Much of our knowledge of drugs originates from clinical trials of drug efficacy performed on stringently

selected patient groups, often without multiple concurrent diseases. However, the effectiveness of treatment

under conditions of use in ordinary clinical practice may be very different to conditions in the

randomised clinical trial. Use of large computerised data bases and record linkage has thus become

increasingly common in pharmacoepidemiologic research. The greatest advantages of using routinely

collected data are the minimisation of study costs and time required to complete a study, considerations

that are particularly relevant for longitudinal studies. The advantages of using data bases also include the

possibility of obtaining large sample sizes and to retrospectively study long-term outcomes. The risk for

recall bias, a significant problem in interviews and questionnaires, is also reduced. However, computerised

data bases also have some potentially serious disadvantages, primarily in the areas of data validity

and data availability.
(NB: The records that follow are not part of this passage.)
(** When the request fails the last roster is shown even if it has expired,
    and the cache entry keeps its old time stamp. *)
Lemma stale_cache_fallback (d : list Employee) (t0 now : Z) (st : State) :
  fetchEmployees_settle now FetchFailed (cacheSet d t0) st
  = (cacheSet d t0, set_isLoading false (set_employees d st),
     [ConsoleError;
      Toast "error" (Some "Failed to load employees. Please try again later.")]).
Proof. reflexivity. Qed.

(** An empty cache never answers. *)
Lemma empty_cache_misses (now : Z) : cacheGet emptyCache now = None.
Proof. reflexivity. Qed.

End CacheFacts.

(** ** Validation before a bulk submission *)

Section ValidationFacts.

Import Bulk.

(** [selectedDate <= today] fails exactly when [today < selectedDate] in the
    lexicographic order of the two strings. *)
Lemma isDateValid_ltb (today : string) (st : State) :
  isDateValid today st = negb (String.ltb today (selectedDate st)).
Proof.
  unfold isDateValid, String.leb, String.ltb.
  rewrite (String.compare_antisym today (selectedDate st)).
  now destruct (String.compare (selectedDate st) today).
Qed.

Lemma size_zero_empty (s : gset Z) : (size s =? 0)%nat = true <-> s = ∅.
Proof.
  rewrite Nat.eqb_eq. split.
  - intros H. now apply leibniz_equiv, size_empty_iff.
  - intros ->. apply size_empty.
Qed.
(** [refCount] is bounded by [65536 - 2] in the code: a 16-bit field. *)
Definition wrap16 (z : Z) : Z := z mod 65536.

(** [for (j = lo; j < DPC; j++) { memset (de[j].name, 0, MAX_NAME+1);
    de[j].nInode = NULL_INODE; }] *)
Definition clear_from (lo : Z) (de : list SODirEntry) : list SODirEntry :=
  take (Z.to_nat lo) de
  ++ replicate (Z.to_nat DPC - Z.to_nat lo)%nat (mkDe zero_name NULL_INODE).

(** The part common to the directory case of [ADD] and [ATTACH]: write
    "." and ".." into the first two entries. *)
Definition dots (de : list SODirEntry) (nInodeEnt nInodeDir : Z)
  : M (list SODirEntry) :=
  de <- arr_set de 0 (mkDe (strncpy dot (MAX_NAME + 1)) nInodeEnt) ;;
  arr_set de 1 (mkDe (strncpy dotdot (MAX_NAME + 1)) nInodeDir).

(** [junk] is the content of the local variable [dcEnt] before it is
    assigned. *)
Definition soAddAttDirEntry (junk : SODataClust) (nInodeDir : Z)
    (eName : list Z) (nInodeEnt op : Z) : M unit :=
  soLoadSuperBlock ;;;
  p_sb <- soGetSuperBlock ;;
  fail_if (iTotal p_sb <? nInodeDir) EINVAL ;;;
  fail_if (iTotal p_sb <? nInodeEnt) EINVAL ;;;
  fail_if (MAX_NAME <? strlen eName) ENAMETOOLONG ;;;
  InodeDir <- soReadInode nInodeDir IUIN ;;
  fail_if (negb (Z.land (mode InodeDir) INODE_DIR =? INODE_DIR)) ENOTDIR ;;;
  fail_if (65536 - 2 <=? refCount InodeDir) EMLINK ;;;
  soAccessGranted nInodeDir X ;;;
  soAccessGranted nInodeDir W ;;;
  r <- try_status (soGetDirEntryByName nInodeDir eName None local) ;;
  fail_if (match r with inr (mkLookup None _ _) => true | _ => false end)
          EEXIST ;;;
  let idx := match r with inr l => l_idx l | inl _ => None end in
  pr <-
    (if op =? ADD then
       InodeEnt <- soReadInode nInodeEnt IUIN ;;
       let type := Z.land (mode InodeEnt) INODE_TYPE_MASK in
       if type =? INODE_DIR then
         de <- dots (replicate (Z.to_nat DPC) (mkDe zero_name 0)) nInodeEnt
                 nInodeDir ;;
         let dcEnt := set_info (IDe (clear_from 2 de)) junk in
         soWriteFileCluster nInodeEnt 0 dcEnt ;;;
         InodeEnt <- soReadInode nInodeEnt IUIN ;;
         ret (set_size (wrap32 (SIZEOF_DIRENTRY * DPC))
                (set_refCount (wrap16 (refCount InodeEnt + 2)) InodeEnt),
              set_refCount (wrap16 (refCount InodeDir + 1)) InodeDir)
       else if (type =? INODE_FILE) || (type =? INODE_SYMLINK) then
         ret (set_refCount (wrap16 (refCount InodeEnt + 1)) InodeEnt, InodeDir)
       else fail EIUININVAL
     else if op =? ATTACH then
       InodeEnt <- soReadInode nInodeEnt IUIN ;;
       let type := Z.land (mode InodeEnt) INODE_TYPE_MASK in
       if type =? INODE_DIR then
         fail_if (negb (Z.land (mode InodeEnt) INODE_DIR =? INODE_DIR)) ENOTDIR ;;;
         fail_if (65200 - 2 <=? refCount InodeEnt) EMLINK ;;;
         dcEnt <- soReadFileCluster nInodeEnt 0 ;;
         de <- de_of dcEnt ;;
         de <- dots de nInodeEnt nInodeDir ;;
         soWriteFileCluster nInodeEnt 0 (set_info (IDe de) dcEnt) ;;;
         InodeEnt <- soReadInode nInodeEnt IUIN ;;
         ret (set_refCount (wrap16 (refCount InodeEnt + 2)) InodeEnt,
              set_refCount (wrap16 (refCount InodeDir + 1)) InodeDir)
       else if (type =? INODE_FILE) || (type =? INODE_SYMLINK) then
         ret (set_refCount (wrap16 (refCount InodeEnt + 1)) InodeEnt, InodeDir)
       else fail EIUININVAL
     else fail EINVAL) ;;
  let '(InodeEnt, InodeDir) := pr in
  idx <- rd_var idx ;;
  let i := idx / DPC in
  let k := idx mod DPC in
  dc <- soReadFileCluster nInodeDir i ;;
  de <- de_of dc ;;
  de <- arr_set de k (mkDe (strncpy eName (MAX_NAME + 1)) nInodeEnt) ;;
  let grow := (k =? 0) && (0 <? i) in
  let de := if grow then clear_from 1 de else de in
  let InodeDir :=
    if grow then set_size (wrap32 (size InodeDir + SIZEOF_DIRENTRY * DPC)) InodeDir
    else InodeDir in
  soWriteInode InodeDir nInodeDir IUIN ;;;
  soWriteFileCluster nInodeDir i (set_info (IDe de) dc) ;;;
  soWriteInode InodeEnt nInodeEnt IUIN.

(** ** sofs_ifuncs_4: soRemDetachDirEntry.c *)

Definition REM : Z := 0.
Definition DETACH : Z := 1.

Definition soRemDetachDirEntry (nInodeDir : Z) (eName : list Z) (op : Z)
  : M unit :=
  soLoadSuperBlock ;;;
  p_sb <- soGetSuperBlock ;;
  fail_if ((negb (op =? DETACH) && negb (op =? REM))
           || (iTotal p_sb <? nInodeDir)) EINVAL ;;;
  inodeDir <- soReadInode nInodeDir IUIN ;;
  fail_if (negb (Z.land (mode inodeDir) INODE_DIR =? INODE_DIR)) ENOTDIR ;;;
  s <- get ;;
  check (soQCheckDirCont s inodeDir) ;;;
  fail_if (MAX_NAME <? strlen eName) ENAMETOOLONG ;;;
  remap EACCES (soAccessGranted nInodeDir X) ;;;
  remap EPERM (soAccessGranted nInodeDir W) ;;;
  l <- soGetDirEntryByName nInodeDir eName local local ;;
  check (l_stat l) ;;;
  nInodeEnt <- rd_var (l_nInodeEnt l) ;;
  dirInd <- rd_var (l_idx l) ;;
  inodeEnt <- soReadInode nInodeEnt IUIN ;;
  let clustInd := dirInd / DPC in
  let entInd := dirInd mod DPC in
  fail_if (iTableSize p_sb <=? nInodeDir) EINVAL ;;;
  dc <-
    (if op =? REM then
       (if Z.land (mode inodeEnt) INODE_DIR =? INODE_DIR then
          soCheckDirectoryEmptiness nInodeEnt
        else ret tt) ;;;
       dc <- soReadFileCluster nInodeDir clustInd ;;
       de <- de_of dc ;;
       e <- arr_get de entInd ;;
       n0 <- arr_get (name e) 0 ;;
       nm <- arr_set (name e) MAX_NAME n0 ;;
       nm <- arr_set nm 0 0 ;;
       de <- arr_set de entInd (mkDe nm (nInode e)) ;;
       ret (set_info (IDe de) dc)
     else
       dc <- soReadFileCluster nInodeDir clustInd ;;
       de <- de_of dc ;;
       _ <- arr_get de entInd ;;
       de <- arr_set de entInd (mkDe zero_name NULL_INODE) ;;
       ret (set_info (IDe de) dc)) ;;
  soWriteFileCluster nInodeDir clustInd dc ;;;
  let isdir := Z.land (mode inodeEnt) INODE_DIR =? INODE_DIR in
  let inodeEnt :=
    if isdir then set_refCount (wrap16 (refCount inodeEnt - 2)) inodeEnt
    else set_refCount (wrap16 (refCount inodeEnt - 1)) inodeEnt in
  let inodeDir :=
    if isdir then set_refCount (wrap16 (refCount inodeDir - 1)) inodeDir
    else inodeDir in
  soWriteInode inodeEnt nInodeEnt IUIN ;;;
  (if (refCount inodeEnt =? 0) && (op =? REM) then
     soHandleFileClusters nInodeEnt 0 FREE ;;;
     soFreeInode nInodeEnt
   else ret tt) ;;;
  soWriteInode inodeDir nInodeDir IUIN.

(** ** mkfs14: mkfs_sofs14.c *)

Definition fillInSuperBlock (ntotal itotal nclusttotal : Z) (name_ : list Z)
  : M unit :=
  modify_sb (fun _ =>
    mkSB 65535 VERSION_NUMBER
         (<[Z.to_nat PARTITION_NAME_SIZE := 0]>
            (strncpy name_ (PARTITION_NAME_SIZE + 1)))
         ntotal PRU
         1 (itotal / IPB) itotal
         (wrap32 (itotal - 1)) 1 (wrap32 (itotal - 1))
         (wrap32 (1 + itotal / IPB)) nclusttotal (wrap32 (nclusttotal - 1))
         1 (wrap32 (nclusttotal - 1))
         (mkCache DZONE_CACHE_SIZE
                  (replicate (Z.to_nat DZONE_CACHE_SIZE) NULL_CLUSTER))
         (mkCache 0 (replicate (Z.to_nat DZONE_CACHE_SIZE) NULL_CLUSTER))).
The Tierp study, including individually based data bases of prescription drug use,

will be used here as an example of research. In this paper an example of a comprehensive data base study

concerning health care and drug utilisation in depressed patients is presented. Methodological considerations

in data base research are discussed in relation to experiences from the antidepressant study. A well

planned and research oriented computerised data base on prescription drugs represents an important tool

in the study of the outcome of drug treatment in real world clinical practice.